Advance care planning — Advance care planning is critical to the management of patients with advanced dementia and should occur throughout the disease process [28,29].

The standard components of advance care planning apply to advanced dementia and are discussed separately. (See "Advance care planning and advance directives".)

In patients with dementia, we emphasize the following [30,31]:

Start early. Ideally, these discussions should begin before the patient loses decision-making capacity, thus allowing the individual to participate and articulate their wishes. Patients should be advised to appoint a health care proxy early in the process. (See "Assessment of decision-making capacity in adults".)

Talk about what is to come. As dementia progresses, patients experience not only loss of cognition and the ability to perform tasks of daily living. Later in the disease course, they will incur loss of basic bodily functions, particularly the ability to swallow and to fight infections. These complications are the most common proximate causes of death in advanced dementia. Later in the process, a Medical Orders for Life-Sustaining Treatment (MOLST) form can be helpful in addressing advance directives in a more granular manner.

As the disease progresses, referral for a palliative care consult can be helpful for families and caregivers. These conversations should occur in a stage-appropriate manner from the initial diagnosis. (See "Discussing goals of care".)

Consider using a structured conversation guide and written materials tailored to patients and caregivers with dementia [29,32]. Publicly available online resources include printable guides developed by The Conversation Project [32].

SUPPORT FOR CAREGIVERS — Caregivers of patients with dementia can suffer significant stress, particularly as cognitive function declines or behavioral symptoms worsen [33]. Counseling and participation in support groups can be beneficial. It is also helpful to encourage the caregiver to get help in sharing the caregiving burden with other family members or, if affordable, paid caregivers. Respite care and elder daycare may also be of benefit in providing a period of relief for caregivers [34] so that they can come back refreshed and rested. Respite care, daycare, and other day programs are available in most areas, often through the local agency on aging. In the United States, information can be obtained from the Alzheimer's Association at 1-800-272-3900.

While uncommon, caregivers can also become so frustrated with the constant vigilance required for care of the patient with dementia that they may verbally or physically abuse the patient. In either case, health care practitioners are mandated reporters and should notify older adult protection services. (See "Management of neuropsychiatric symptoms of dementia", section on 'Support for caregivers'.)

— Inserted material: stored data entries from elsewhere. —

(* ===== verification/ErpcServerProofs.v ===== *)
(** * Theorems about the server shims *)

From S2P Require Import Prelude Erpc ErpcServer ErpcRef.
Local Open Scope Z_scope.

(** ** Ownership of the heap *)

(** The blocks of one element, and of a list: those of its elements and the
    array. *)
Definition binary_ids (b : binary) : list nat :=
  match Erpc.data b with At bl => [block_id bl] | _ => [] end.

Definition array_ids (p : option (block (list binary))) : list nat :=
  match p with Some b => [block_id b] | None => [] end.

Definition list_ids (l : list_binary) : list nat :=
  concat (binary_ids <$> take (Z.to_nat (elementsCount l)) (default [] (array_of (elements l)))) ++
  array_ids (elements l).

(** Each block given out once, and numbered by its request. *)
Definition heap_wf (h : heap) : Prop :=
  NoDup (allocated h) /\ Forall (fun n => (n < requests h)%nat) (allocated h).

(** From [h] to [h'] exactly the blocks [ids] were given out. *)
Definition gives_out (ids : list nat) (h h' : heap) : Prop :=
  allocated h' ≡ₚ ids ++ allocated h /\ freed h' = freed h /\ (heap_wf h -> heap_wf h').

Lemma gives_out_trans ids ids' h h' h'' :
  gives_out ids h h' -> gives_out ids' h' h'' -> gives_out (ids ++ ids') h h''.
Proof.
  intros (Ha & Hf & Hw) (Ha' & Hf' & Hw'). split_and!; [|congruence|auto].
  rewrite Ha', Ha, app_assoc. by rewrite (Permutation_app_comm ids').
Qed.

Lemma gives_out_none h : gives_out [] h h.
Proof. by split_and!. Qed.

(** From [h] to [h'] exactly the blocks [ids] were given back. *)
Definition gives_back (ids : list nat) (h h' : heap) : Prop :=
  freed h' ≡ₚ ids ++ freed h /\ allocated h' = allocated h /\ requests h' = requests h.

Lemma gives_back_trans ids ids' h h' h'' :
  gives_back ids h h' -> gives_back ids' h' h'' -> gives_back (ids ++ ids') h h''.
Proof.
  intros (Hf & Ha & Hr) (Hf' & Ha' & Hr'). split_and!; [|congruence..].
  rewrite Hf', Hf, app_assoc. by rewrite (Permutation_app_comm ids').
Qed.

Lemma gives_back_none h : gives_back [] h h.
Proof. by split_and!. Qed.

Lemma gives_back_one id h : gives_back [id] h (erpc_free id h).
Proof. by split_and!. Qed.

Section ownership.
  Context {EC : ErpcConsts} {PC : PsaClientConsts} {AB : Abi} {MA : Malloc}.
  Context {K W : Type} {CD : Codec K} {MF : MessageBufferFactory K W} {PA : PsaClientApi W}.

Lemma erpc_malloc_gives {A} size (a : A) h :
  match erpc_malloc size a h with
  | (At b, h') => gives_out [block_id b] h h' /\ contents b = a
  | (Null, h') => gives_out [] h h'
  | (Wild, _) => False
  end.
Proof.
  unfold erpc_malloc. destruct (malloc_ok _ _); cbn.
  - split; [|done]. split_and!; [done..|]. intros [Hn Hf]. split; cbn.
    + constructor; [|done]. intros Hin. rewrite Forall_forall in Hf. specialize (Hf _ Hin). lia.
    + constructor; [lia|]. eapply Forall_impl; [exact Hf | cbn; lia].
  - split_and!; [done..|]. intros [Hn Hf]. split; [done|]. eapply Forall_impl; [exact Hf | cbn; lia].
Qed.

Lemma read_binary_gives (c : K) data h d c' h' :
  read_binary_t_struct c data h = Some (d, c', h') ->
  (d = None <-> data = None) /\ gives_out (default [] (binary_ids <$> d)) h h'.
Proof.
  unfold read_binary_t_struct. destruct data as [d0|].
  2: { intros [= <- <- <-]. split; [done | apply gives_out_none]. }
  destruct (readBinary c) as [[n dl] c1].
  pose proof (erpc_malloc_gives (wrapu size_bits (n * 1)) (replicate (Z.to_nat n) 0) h) as Hm.
  destruct (erpc_malloc _ _ h) as [[|b|] h1]; [|intros [= <- <- <-]; split; [done | by apply Hm]|done].
  destruct (0 <? n); intros [= <- <- <-]; done.
Qed.

(** The elements from [i] on are read, the others kept. *)
Lemma read_elements_gives fuel : forall i (c : K) b n h l c' h',
  (i <= length (contents b))%nat ->
  read_elements fuel i c (mkList (Some b) n) h = Some (l, c', h') ->
  exists b', l = mkList (Some b') n /\ block_id b' = block_id b /\
    length (contents b') = length (contents b) /\ take i (contents b') = take i (contents b) /\
    gives_out (concat (binary_ids <$> drop i (take (Z.to_nat n) (contents b')))) h h'.
Proof.
  induction fuel as [|fuel IH]; intros i c b n h l c' h' Hi; [done|]. cbn [read_elements elementsCount].
  destruct (Z.ltb_spec (Z.of_nat i) n) as [Hin|Hin].
  2: { intros [= <- <- <-]. exists b. split_and!; try done.
       rewrite drop_ge by (rewrite length_take; lia). apply gives_out_none. }
  unfold element_ptr. cbn [array_of fmap option_fmap option_map elements].
  destruct (contents b !! i) as [d0|] eqn:Hd0; cbn [fmap option_fmap option_map mbind option_bind]; [|done].
  destruct (read_binary_t_struct c (Some d0) h) as [[[d c1] h1]|] eqn:Hr; [|done].
  cbn [mbind option_bind]. apply read_binary_gives in Hr as [Hd Hg1].
  destruct d as [d|]; [|discriminate (proj1 Hd eq_refl)]. cbn [element_store].
  intros H. apply lookup_lt_Some in Hd0.
  apply IH in H as (b' & -> & Hid & Hlen & Htake & Hg); [|cbn; rewrite length_insert; lia].
  cbn [contents block_id] in *. rewrite length_insert in Hlen. exists b'.
  assert (contents b' !! i = Some d) as Hb'.
  { rewrite <- (lookup_take_lt _ (S i)), Htake, lookup_take_lt by lia. by apply list_lookup_insert_eq. }
  split_and!; try done.
  - apply (f_equal (take i)) in Htake. rewrite !take_take, Nat.min_l in Htake by lia.
    by rewrite Htake, take_insert_ge by lia.
  - rewrite (drop_S _ d i) by (rewrite lookup_take_lt by lia; done).
    cbn [fmap list_fmap concat]. exact (gives_out_trans _ _ _ _ _ Hg1 Hg).
Qed.
(* ===== verification/HostMain.v ===== *)
(** * Starting the eRPC client and server

    The programs of the host, erpc/host_example/main.c and
    erpc/tfm_reg_tests/main_host.c, built without a fixed transport so that the
    command line selects one; erpc_client_start.c; and on the device
    erpc_server_start.c and server/app/erpc_app.c. *)

From S2P Require Import Prelude Erpc MainNs.
Local Open Scope Z_scope.

(** tfm_erpc_server.h: the service of an ID. *)
Record psa_client_api_service := mk_psa_client_api_service { service_id : Z }.

(** What the programs call outside the repository: the console, [getopt_long]
    and [atoi], the set-up functions of eRPC.  [TR] are the transports, [MBF] the
    message buffer factories.  [get_options] is the loop over
    [getopt_long] with the options --UART and --TCP: the two flags, [optind] and
    the permuted arguments. *)
Class Host (TR MBF W : Type) := {
  printf : string -> W -> W;
  get_options : list string -> W -> (bool * bool * Z * list string) * W;
  (** [None]: the value is not an [int], which C leaves undefined. *)
  atoi : string -> option Z;
  erpc_transport_serial_init : string -> Z -> W -> option TR * W;
  erpc_transport_tcp_init : string -> Z -> bool -> W -> option TR * W;
  erpc_transport_cmsis_uart_init : W -> option TR * W;
  erpc_mbf_dynamic_init : W -> MBF * W;
  erpc_client_init : TR -> MBF -> W -> W;
  erpc_server_init : option TR -> MBF -> W -> W;
  (** [new (nothrow)]: whether there is memory; and [delete]. *)
  operator_new : W -> bool * W;
  operator_delete : W -> W;
  erpc_add_service_to_server : option psa_client_api_service -> W -> W;
  (** [None]: does not return. *)
  erpc_server_run : W -> option (Z * W);
}.
(* ===== verification/RtxLib.v ===== *)
(** * RTX: the functions of rtx_lib.c and RTX_Config.c

    The hooks of the kernel's start, the sections table, and the multithreading
    interface of the C library: the space of the library for each thread and
    its mutexes.  [__user_perthread_libspace] is modelled twice, as one call
    without interruption and in steps that other threads can interrupt. *)

From S2P Require Import Prelude Cmsis RtxOs RtxConfig OsKernelRef.
From stdpp Require Import relations.
Local Open Scope Z_scope.

(** ** Initialisation and hooks *)

Section hooks.
  Context {W : Type} {OS : CmsisRtos W}.
  Implicit Types w : W.

(** [software_init_hook] for GCC, [_platform_post_stackheap_init] for Arm's C
    library. *)
Definition software_init_hook w : W := (osKernelInitialize w).2.
Definition _platform_post_stackheap_init w : W := (osKernelInitialize w).2.

(** The calls of the Event Recorder that the hook makes; it exists when
    OS_EVR_INIT is not 0. *)
Definition osRtxKernelPreInit (c : rtx_options) w : list evr_call * W :=
  let '(state, w) := osKernelGetState w in
  if osKernelState_value state =? osKernelState_value osKernelInactive then (evr_initialize c, w) else ([], w).
End hooks.

(** The idle thread of RTX_Config.c and that of os_config_cmsis_rtx.c, which
    waits for events: [None] is a call that does not return. *)
Definition osRtxIdleThread {W} (argument : handle) (w : W) : option (unit * W) := None.

(** The weak error callback does not return either, whatever the code. *)
Definition osRtxErrorNotify {W} (code : Z) (object_id : handle) (w : W) : option (Z * W) := None.
(* ===== verification/MultiCoreProofs.v ===== *)
(** * The multi-core tests pass under every schedule

    Over every world that satisfies [MultiCoreLaws]: no schedule of the threads
    leads to undefined behaviour, a schedule that lets the parent end makes the
    test pass with the assets as they were and all children at their end, and
    every schedule can be continued to one that does. *)

From S2P Require Import Prelude LogRaw TestFramework TestProg PsaStorage Cmsis OsWrapperApi StorageTactics Mailbox MultiCore MultiCoreRef.
Local Open Scope Z_scope.

(** ** Sums over the threads *)

Definition total {A} (f : nat -> A -> Z) (l : list A) : Z := foldr Z.add 0 (imap f l).

Lemma foldr_add_insert (l : list Z) j x y :
  l !! j = Some x -> foldr Z.add 0 (<[j := y]> l) = foldr Z.add 0 l - x + y.
Proof.
  revert j. induction l as [|z l IH]; intros [|j]; simpl; intros H; simplify_eq; try lia.
  rewrite (IH _ H). lia.
Qed.

Lemma imap_insert {A B} (f : nat -> A -> B) l j y : imap f (<[j := y]> l) = <[j := f j y]> (imap f l).
Proof.
  apply list_eq. intros i. rewrite list_lookup_imap. destruct (decide (i = j)) as [->|Hne].
  - destruct (decide (j < length l)%nat).
    + rewrite !list_lookup_insert_eq by (rewrite ?length_imap; done). done.
    + rewrite !lookup_ge_None_2 by (rewrite ?length_insert, ?length_imap, ?length_insert; lia). done.
  - rewrite !list_lookup_insert_ne by done. by rewrite list_lookup_imap.
Qed.

Lemma total_insert {A} (f : nat -> A -> Z) l j x y :
  l !! j = Some x -> total f (<[j := y]> l) = total f l - f j x + f j y.
Proof.
  intros H. unfold total. rewrite imap_insert. apply foldr_add_insert. by rewrite list_lookup_imap, H.
Qed.

Lemma total_bounds {A} (f : nat -> A -> Z) l lo hi :
  (forall j x, l !! j = Some x -> lo <= f j x <= hi) ->
  lo * Z.of_nat (length l) <= total f l <= hi * Z.of_nat (length l).
Proof.
  unfold total. revert f. induction l as [|x l IH]; intros f H; simpl; [lia|].
  pose proof (H 0%nat x eq_refl). specialize (IH (f ∘ S) (fun j y Hj => H (S j) y Hj)).
  rewrite Nat2Z.inj_succ, !Z.mul_succ_r. lia.
Qed.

A variety of caregiver intervention studies have been performed, assessing both short-term and long-term outcomes, with mixed results. Most, but not all, have shown that counseling and support interventions benefit caregivers in the short term as measured by a reduction in stress and improvement in emotional wellbeing and quality of life [35-38]. As an example, a randomized trial that included 260 caregivers of individuals with dementia found that an eight-session educational program was associated with decreased caregiver anxiety and depression scores and improved quality of life over an eight-month period [37]. A randomized study using a different intervention (access to a volunteer "befriender" trained to give psychosocial support to caregivers) was less successful, and the majority of caregivers in the intervention group did not take up the volunteer [36].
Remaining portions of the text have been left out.